L'agente di commercio civitonico residente a Gallese ha perso la vita in uno schianto tra auto. Per il giudice, "il fatto non costituisce reato". L'avvocato dell'imputata: "È stata indotta in errore"

Assolta la donna finita a processo dopo l'incidente mortale in cui ha perso la vita Massimo Alessandri, agente di commercio 49enne di Civita Castellana ma residente a Gallese. Per il giudice del tribunale di Terni, Francesco Maria Vincenzoni , "il fatto non costituisce reato".

Lo schianto il 22 giugno 2017 a Terni. Per Alessandri, rimasto incastrato tra le lamiere della sua auto che si è più volte cappottata, non c'è stato nulla da fare. È morto sul colpo dopo lo scontro tra la sua Fiat 500L e la Mini Cooper guidata da una donna di 42 anni nei pressi di un incrocio. La macchina del 49enne viterbese è poi stata centrata da una Dacia Duster condotta da un altro automobilista, anche lui finito a processo ma nel frattempo deceduto.

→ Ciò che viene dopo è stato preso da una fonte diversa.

(** C1. On a well-formed acyclic constraint graph the constructive pass
    returns an assignment [pos] such that every arc [(u,v,len)] has
    [pos v - pos u >= len]; every node sits at the maximum over its incoming
    arcs of [pos u + len], or at 0 without one; [pos] lies below every
    feasible assignment that keeps the nodes without incoming arc at 0 or
    above; and it is the only assignment that solves the maximum equation. *)
Theorem constructiveHeuristics_minimal_feasible (D : CompactionConstraintGraph) :
  wellFormed D -> acyclic D ->
  exists pos,
    constructiveHeuristics D = Some pos /\
    feasible D pos /\
    (forall v, In v (nodes D) -> pos v = maxIncoming D pos v) /\
    (forall q, feasible D q ->
       (forall v, In v (nodes D) -> incoming D v = [] -> 0 <= q v) ->
       forall v, In v (nodes D) -> pos v <= q v) /\
    (forall q, (forall v, In v (nodes D) -> q v = maxIncoming D q v) ->
       forall v, In v (nodes D) -> q v = pos v).
Proof.
  intros Hwf Hac.
  destruct (@relaxation_total D Hwf Hac (List.length (nodes D)) (nodes D) []
              (fun _ => 0)) as (pos & done & Hrun & [Hcov _ Hord Hfix]).
  { lia. }
  { constructor; [intros v Hv; now left | intros v _ [] | exact I | intros v []]. }
  assert (forall v, In v (nodes D) -> In v done) as Hall.
  { intros v Hv. destruct (Hcov v Hv) as [[]|H]. exact H. }
  assert (forall v, In v done -> In v (nodes D) \/ incoming D v = []) as Hback.
  { intros v _. destruct (incoming D v) as [|e es] eqn:E; [now right|]. left.
    assert (In e (incoming D v)) as He by (rewrite E; now left).
    apply incoming_In in He as [He <-]. exact (proj2 (Hwf e He)). }
  exists pos. split; [exact Hrun|]. split; [|split; [|split]].
  - intros e He. pose proof (Hfix _ (Hall _ (proj2 (Hwf e He)))) as Heq.
    assert (In e (incoming D (target e))) as Hin by now apply incoming_In.
    pose proof (maxIncoming_upper D pos _ _ Hin). lia.
  - intros v Hv. exact (Hfix v (Hall v Hv)).
  - intros q Hq Hq0.
    assert (forall v, In v done -> In v (nodes D) -> pos v <= q v) as H.
    { apply (processed_ind D (fun v => In v (nodes D) -> pos v <= q v) _ Hord).
      intros v Hv Hpre Hnv. rewrite (Hfix v Hv).
      apply maxIncoming_least; [now apply Hq0|].
      intros e He. apply incoming_In in He as [He <-].
      specialize (Hpre e (proj2 (incoming_In D _ e) (conj He eq_refl))
                    (proj1 (Hwf e He))).
      specialize (Hq e He). lia. }
    intros v Hv. apply H; [now apply Hall | exact Hv].
  - intros q Hq.
    assert (forall v, In v done -> In v (nodes D) -> q v = pos v) as H.
    { apply (processed_ind D (fun v => In v (nodes D) -> q v = pos v) _ Hord).
      intros v Hv Hpre Hnv. rewrite (Hfix v Hv), (Hq v Hnv).
      apply maxIncoming_ext. intros e He. apply Hpre; [exact He|].
      apply incoming_In in He as [He _]. exact (proj1 (Hwf e He)). }
    intros v Hv. apply H; [now apply Hall | exact Hv].
Qed.
Lemma offer_without_announcement_raises_witness :
  exists s1,
    create_offer_for_ids (Scenario.lib false) (Scenario.wsm Scenario.silent_ledger)
      [(1, -100)] (Scenario.world [])
    = (Raise IndexError, s1)
    /\ sign_requests s1 = []
    /\ trade_store s1 = [].
Proof.
  assert (E : exists coins s1,
             foldM (offer_entry (Scenario.lib false) (Scenario.wsm Scenario.silent_ledger))
                   [(1, -100)] ([], []) (Scenario.world [])
             = (Ok (coins, []), s1))
    by (vm_compute; eexists; eexists; reflexivity).
  destruct E as (coins & s1 & E). exists s1.
  destruct (offer_without_announcement_raises _ _ _ _ _ _ _ E eq_refl)
    as (_ & H1 & H2 & H3).
  split; [exact H1|]. split; [exact H2 | exact H3].
Defined.
(** C4: a DXYN draw never touches [display] outside its 2048 cells, and the
    only cells [(px, py)] of the 64x32 grid it can change lie at or right of
    [x0 = V[X] mod 64] and at or below [y0 = V[Y] mod 32] (and within the
    sprite's 8 columns and [N] rows); what would pass column 63 or row 31 is
    dropped, not wrapped.  The draw completes when the sprite's [N] bytes
    lie in memory. *)
Theorem draw_clips c rnd x y n vx vy :
  wf c -> 0 <= x < 16 -> 0 <= y < 16 -> 0 <= n < 16 ->
  fetch_opcode c = Done (nibbles 0xD x y n) ->
  V c !! Z.to_nat x = Some vx -> V c !! Z.to_nat y = Some vy ->
  (forall a, emulate_chip8 c set_config rnd <> OutOfBounds Display a) /\
  (forall c', emulate_chip8 c set_config rnd = Done c' ->
     length (display c') = 2048%nat /\
     forall px py, 0 <= px < 64 -> 0 <= py < 32 ->
       display c' !! cell px py <> display c !! cell px py ->
       vx mod 64 <= px <= 63 /\ vy mod 32 <= py <= 31 /\
       px < vx mod 64 + 8 /\ py < vy mod 32 + n) /\
  (0 <= I c -> I c + n <= 4096 ->
   exists c', emulate_chip8 c set_config rnd = Done c').
Proof.
  intros Hwf Hx Hy Hn Hf Hvx Hvy.
  pose proof (draw_sprite_spec c rnd x y n vx vy Hwf Hx Hy Hn Hf Hvx Hvy) as Hs.
  destruct (emulate_chip8 c set_config rnd) as [c1|arr a].
  - destruct Hs as (d' & b & -> & Hl & Hxor & _).
    split; [done|]. split; [|by eauto].
    intros c' [= <-]. split; [done|]. intros px py Hpx Hpy Hne.
    cbn [display set_draw set_V set_display] in Hne.
    rewrite (Hxor px py Hpx Hpy) in Hne.
    destruct (sprite_on (ram c) (I c) (vx mod 64) (vy mod 32) n px py) eqn:E.
    + apply sprite_on_inside in E. lia.
    + destruct Hne. destruct (display c !! cell px py) as [[]|]; done.
  - destruct Hs as (-> & Ha & Hout).
    split; [done|]. split; [done|]. intros HI0 HI. lia.
Qed.

(** C5, as stated, fails on the flag.  Drawn twice, a sprite whose set bits
    are all clipped (byte [0x01] at column 63 of a blank screen) collides
    with nothing, and a sprite drawn over cells that were on ([0x80] at
    (0, 0), on) turns them off and then on again: in both runs the second
    draw leaves [V[0xF] = 0]. *)
Lemma second_draw_without_collision :
  (fetch_opcode (run 3 rom_clipped) = Done (nibbles 0xD 0 1 1) /\
   V (run 3 rom_clipped) !! 0%nat = Some 63 /\
   V (run 3 rom_clipped) !! 1%nat = Some 0 /\
   ram (run 3 rom_clipped) !! Z.to_nat (I (run 3 rom_clipped)) = Some 0x01 /\
   display (run 3 rom_clipped) = replicate 2048 false /\
   two_steps 0 1 (run 3 rom_clipped)
   = Done (Done (nibbles 0xD 0 1 1), Some 63, Some 0,
           I (run 3 rom_clipped), Some 0)) /\
  (fetch_opcode (run 2 rom_lit) = Done (nibbles 0xD 0 0 1) /\
   V (run 2 rom_lit) !! 0%nat = Some 0 /\
   ram (run 2 rom_lit) !! Z.to_nat (I (run 2 rom_lit)) = Some 0x80 /\
   display (run 2 rom_lit) !! cell 0 0 = Some true /\
   two_steps 0 0 (run 2 rom_lit)
   = Done (Done (nibbles 0xD 0 0 1), Some 0, Some 0,
           I (run 2 rom_lit), Some 0)).
Proof. conjs; by_run. Qed.

(** C5 (amended): when the sprite's [N] bytes lie in memory, the first DXYN
    completes; if the same DXYN is fetched next with [V[X]] and [V[Y]] as
    before, the second draw completes and the display is again what it was
    before the first draw, and it leaves [V[F] = 1] exactly when some set
    sprite bit that falls on the screen lies over a cell that was off before
    the first draw (otherwise [V[F] = 0]). *)
Theorem draw_twice_restores c r1 r2 x y n vx vy :
  wf c -> 0 <= x < 16 -> 0 <= y < 16 -> 0 <= n < 16 ->
  fetch_opcode c = Done (nibbles 0xD x y n) ->
  V c !! Z.to_nat x = Some vx -> V c !! Z.to_nat y = Some vy ->
  0 <= I c -> I c + n <= 4096 ->
  exists c1,
    emulate_chip8 c set_config r1 = Done c1 /\ I c1 = I c /\
    (fetch_opcode c1 = Done (nibbles 0xD x y n) ->
     V c1 !! Z.to_nat x = Some vx -> V c1 !! Z.to_nat y = Some vy ->
     exists c2 (b : bool),
       emulate_chip8 c1 set_config r2 = Done c2 /\
       display c2 = display c /\
       V c2 !! 15%nat = Some (Z.b2z b) /\
       (b = true <->
        exists px py, 0 <= px < 64 /\ 0 <= py < 32 /\
          sprite_on (ram c) (I c) (vx mod 64) (vy mod 32) n px py = true /\
          display c !! cell px py = Some false)).
Proof.
  intros Hwf Hx Hy Hn Hf Hvx Hvy HI0 HI.
  pose proof (draw_sprite_spec c r1 x y n vx vy Hwf Hx Hy Hn Hf Hvx Hvy) as Hs.
  destruct (emulate_chip8 c set_config r1) as [c1|arr a]; [|lia].
  destruct Hs as (d1 & b1 & Hc1 & Hl1 & Hxor1 & _).
  exists c1. split; [done|]. split; [by rewrite Hc1|].
  intros Hf1 Hvx1 Hvy1.
  assert (Hwf1 : wf c1).
  { rewrite Hc1. destruct Hwf. split; cbn; rewrite ?length_insert; done. }
  pose proof (draw_sprite_spec c1 r2 x y n vx vy Hwf1 Hx Hy Hn Hf1 Hvx1 Hvy1) as Hs.
  assert (Hram : ram c1 = ram c) by (by rewrite Hc1).
  assert (HI1 : I c1 = I c) by (by rewrite Hc1).
  assert (Hd1 : display c1 = d1) by (by rewrite Hc1).
  rewrite Hram, HI1, Hd1 in Hs.
  destruct (emulate_chip8 c1 set_config r2) as [c2|arr a]; [|lia].
  destruct Hs as (d2 & b2 & Hc2 & Hl2 & Hxor2 & Hb2).
  exists c2, b2. split; [done|].
  assert (Hd2 : display c2 = d2) by (by rewrite Hc2).
  split; [|split].
  - rewrite Hd2. eapply xored_twice; [apply Hwf|done|exact Hxor1|exact Hxor2].
  - rewrite Hc2. cbn. apply list_lookup_insert_eq. destruct Hwf1; lia.
  - rewrite Hb2. split.
    + intros (px & py & Hpx & Hpy & Hm & Hon). exists px, py.
      do 3 (split; [done|]).
      rewrite (Hxor1 px py Hpx Hpy), Hm in Hon.
      destruct (display c !! cell px py) as [[]|]; done.
    + intros (px & py & Hpx & Hpy & Hm & Hoff). exists px, py.
      do 3 (split; [done|]).
      by rewrite (Hxor1 px py Hpx Hpy), Hm, Hoff.
Qed.
(** * PDF_2_Excel: the outline parser and the hierarchy merge engine

    A shallow embedding of [main_app.py]: the five line patterns, the
    line loop of [parse_text_to_excel_with_merging], the nested
    [merge_consecutive_cells] and the two exposed entry points, followed
    by the properties of the outline format that the code guarantees. *)

From Stdlib Require Import String Ascii List NArith PeanoNat Bool Lia Sorted.
Import ListNotations.

(** ** Python strings *)

(** A Python [str] is a sequence of Unicode code points. *)
Module Py.

Definition char := N.
Definition str := list char.

Definition NL : char := 0x0A%N.
Definition TAB : char := 0x09%N.
Definition SPACE : char := 0x20%N.
Definition DOT : char := 0x2E%N.

(** Code points of an ASCII literal. *)
Definition lit (s : string) : str := map N_of_ascii (list_ascii_of_string s).
Arguments lit s%_string.

Definition in_ranges (t : list (N * N)) (c : char) : bool :=
  existsb (fun r => (fst r <=? c)%N && (c <=? snd r)%N) t.

(** [Py_UNICODE_ISSPACE]: the characters [str.strip()] removes and the
    class [\s] of a [str] pattern. *)
Definition whitespace_table : list (N * N) :=
  [ (0x09, 0x0D); (0x1C, 0x20); (0x85, 0x85); (0xA0, 0xA0);
    (0x1680, 0x1680); (0x2000, 0x200A); (0x2028, 0x2029);
    (0x202F, 0x202F); (0x205F, 0x205F); (0x3000, 0x3000) ]%N.

Definition isspace (c : char) : bool := in_ranges whitespace_table c.

(** [Py_UNICODE_ISDECIMAL]: the class [\d] of a [str] pattern, the
    characters of general category Nd (Unicode 14.0.0). *)
Definition decimal_table : list (N * N) :=
  [ (0x30, 0x39); (0x660, 0x669); (0x6F0, 0x6F9); (0x7C0, 0x7C9);
    (0x966, 0x96F); (0x9E6, 0x9EF); (0xA66, 0xA6F); (0xAE6, 0xAEF);
    (0xB66, 0xB6F); (0xBE6, 0xBEF); (0xC66, 0xC6F); (0xCE6, 0xCEF);
    (0xD66, 0xD6F); (0xDE6, 0xDEF); (0xE50, 0xE59); (0xED0, 0xED9);
    (0xF20, 0xF29); (0x1040, 0x1049); (0x1090, 0x1099); (0x17E0, 0x17E9);
    (0x1810, 0x1819); (0x1946, 0x194F); (0x19D0, 0x19D9); (0x1A80, 0x1A89);
    (0x1A90, 0x1A99); (0x1B50, 0x1B59); (0x1BB0, 0x1BB9); (0x1C40, 0x1C49);
    (0x1C50, 0x1C59); (0xA620, 0xA629); (0xA8D0, 0xA8D9); (0xA900, 0xA909);
    (0xA9D0, 0xA9D9); (0xA9F0, 0xA9F9); (0xAA50, 0xAA59); (0xABF0, 0xABF9);
    (0xFF10, 0xFF19); (0x104A0, 0x104A9); (0x10D30, 0x10D39);
    (0x11066, 0x1106F); (0x110F0, 0x110F9); (0x11136, 0x1113F);
    (0x111D0, 0x111D9); (0x112F0, 0x112F9); (0x11450, 0x11459);
    (0x114D0, 0x114D9); (0x11650, 0x11659); (0x116C0, 0x116C9);
    (0x11730, 0x11739); (0x118E0, 0x118E9); (0x11950, 0x11959);
    (0x11C50, 0x11C59); (0x11D50, 0x11D59); (0x11DA0, 0x11DA9);
    (0x16A60, 0x16A69); (0x16AC0, 0x16AC9); (0x16B50, 0x16B59);
    (0x1D7CE, 0x1D7FF); (0x1E140, 0x1E149); (0x1E2F0, 0x1E2F9);
    (0x1E950, 0x1E959); (0x1FBF0, 0x1FBF9) ]%N.
(** X2. [StartAllBots] never removes or replaces an active listener, and it
    records every listener it starts under the id of its registration: the
    active ids afterwards are the ids active before plus the ids started.
    It leaves the admin list, the brain and the configuration alone. *)
Theorem StartAllBots_records_what_it_starts self :
  let r := fst (StartAllBots self) in
  let tr := snd (StartAllBots self) in
  (forall id l, Listeners self !! id = Some l -> Listeners (state r) !! id = Some l)
  /\ (forall id l, (id, l) ∈ started tr -> Listeners (state r) !! id = Some l)
  /\ dom (Listeners (state r))
     =@{gset string} dom (Listeners self) ∪ list_to_set (started_ids tr)
  /\ AdminsConfig (state r) = AdminsConfig self
  /\ Brain (state r) = Brain self
  /\ BotsConfig (state r) = BotsConfig self.
Proof.
  cbn zeta. unfold StartAllBots.
  destruct (Ready (DB_ self)); cbn [negb].
  2:{ cbn. repeat split; auto.
      - intros id l Hin. now apply elem_of_nil in Hin.
      - set_solver. }
  destruct (StartAllBots_loop_keeps (types.Listeners (BotsConfig self)) self)
    as (_ & Hkeep & Hrec & Hdom & _ & Hframe).
  repeat split; try assumption; tauto.
Qed.

(** The loop when no id collides: no exit; and with every type registered,
    every enabled registration is started. *)
Lemma StartAllBots_loop_distinct todo :
  forall self,
    NoDup (enabled_ids todo) ->
    (forall id, id ∈ enabled_ids todo -> Listeners self !! id = None) ->
    exited (fst (StartAllBots_loop todo self)) = None
    /\ (constructible todo ->
        started_ids (snd (StartAllBots_loop todo self)) = enabled_ids todo).
Proof.
  induction todo as [|cfg rest IH]; intros self Hnd Hfree.
  { now split. }
  cbn [StartAllBots_loop]. unfold enabled_ids in *. cbn [List.filter] in *.
  destruct (types.Enabled cfg) eqn:Hen; cbn [negb].
  2:{ destruct (IH self Hnd Hfree) as [Hex Hst]. split; [exact Hex|].
      intros Hc. apply Hst. intros c Hin. apply Hc. now right. }
  cbn [map] in *. apply NoDup_cons in Hnd as [Hnotin Hnd].
  rewrite (Hfree (types.Id cfg)) by now left.
  destruct (Create (types.Type_ cfg) cfg (NextChan self) (S (NextChan self)))
    as [l|] eqn:Hcreate.
  - set (self' := set_Listeners (set_NextChan self _) _).
    assert (Hfree' : forall id, id ∈ map types.Id (List.filter types.Enabled rest) ->
                                Listeners self' !! id = None).
    { intros id Hin. subst self'. cbn.
      rewrite lookup_insert_ne; [apply Hfree; now right | congruence]. }
    destruct (IH self' Hnd Hfree') as [Hex Hst].
    destruct (StartAllBots_loop rest self') as [r tr]. cbn [fst snd] in *.
    split; [exact Hex|]. intros Hc. cbn [started_ids]. f_equal.
    apply Hst. intros c Hin. apply Hc. now right.
  - assert (Hfree' : forall id, id ∈ map types.Id (List.filter types.Enabled rest) ->
                                Listeners (set_NextChan self (S (S (NextChan self)))) !! id
                                = None).
    { intros id Hin. cbn. apply Hfree. now right. }
    destruct (IH _ Hnd Hfree') as [Hex _].
    split; [exact Hex|]. intros Hc. exfalso.
    destruct (Hc cfg (list_elem_of_here _ _) Hen (NextChan self) (S (NextChan self)))
      as [l Hl].
    congruence.
Qed.

(** X3. The only exit status of [StartAllBots] is 1, and it never exits
    when the storage is not ready, nor when the enabled registrations have
    distinct ids of which none is active yet, whatever [listeners.Create]
    returns: an unknown listener type alone never ends the process. *)
Theorem StartAllBots_exits_only_on_collision self :
  (exited (fst (StartAllBots self)) = None \/ exited (fst (StartAllBots self)) = Some 1)
  /\ (Ready (DB_ self) = false -> StartAllBots self = (mkResult self None, []))
  /\ (NoDup (enabled_ids (types.Listeners (BotsConfig self))) ->
      (forall id, id ∈ enabled_ids (types.Listeners (BotsConfig self)) ->
                  Listeners self !! id = None) ->
      exited (fst (StartAllBots self)) = None).
Proof.
  unfold StartAllBots. destruct (Ready (DB_ self)); cbn [negb].
  - split; [|split; [discriminate|]].
    + apply (StartAllBots_loop_keeps (types.Listeners (BotsConfig self)) self).
    + intros Hnd Hfree. now apply StartAllBots_loop_distinct.
  - cbn. auto.
Qed.

(** X4. When the storage is ready, every enabled registration has a
    registered listener type, and the enabled ids are distinct and not
    active yet, [StartAllBots] returns without exiting, has invoked
    [Start()] once for every enabled registration, in registration order,
    and every one of these ids is active afterwards. *)
Theorem StartAllBots_starts_every_enabled self :
  Ready (DB_ self) = true ->
  constructible (types.Listeners (BotsConfig self)) ->
  NoDup (enabled_ids (types.Listeners (BotsConfig self))) ->
  (forall id, id ∈ enabled_ids (types.Listeners (BotsConfig self)) ->
              Listeners self !! id = None) ->
  exited (fst (StartAllBots self)) = None
  /\ started_ids (snd (StartAllBots self))
     = enabled_ids (types.Listeners (BotsConfig self))
  /\ (forall id, id ∈ enabled_ids (types.Listeners (BotsConfig self)) ->
        is_Some (Listeners (state (fst (StartAllBots self))) !! id)).
Proof.
  intros Hready Hcons Hnd Hfree.
  unfold StartAllBots. rewrite Hready. cbn [negb].
  destruct (StartAllBots_loop_keeps (types.Listeners (BotsConfig self)) self)
    as (_ & _ & _ & Hdom & _).
  destruct (StartAllBots_loop_distinct _ self Hnd Hfree) as [Hex Hst].
  specialize (Hst Hcons).
  split; [exact Hex|]. split; [exact Hst|].
  intros id Hid. apply elem_of_dom. rewrite Hdom, Hst. set_solver.
Qed.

A riportare l'esito del procedimento è l'edizione umbra del Messaggero a cui il difensore della 42enne ternana, l'avvocato Carlo Viola, ha dichiarato: "Ho rimarcato la totale pericolosità di quell'incrocio e come al tempo la linea di stop non fosse visibile, ma anche quella verticale era poco visibile, tanto da indurre in errore la mia assistita".

La procura aveva chiesto una condanna a un anno e dieci mesi di reclusione.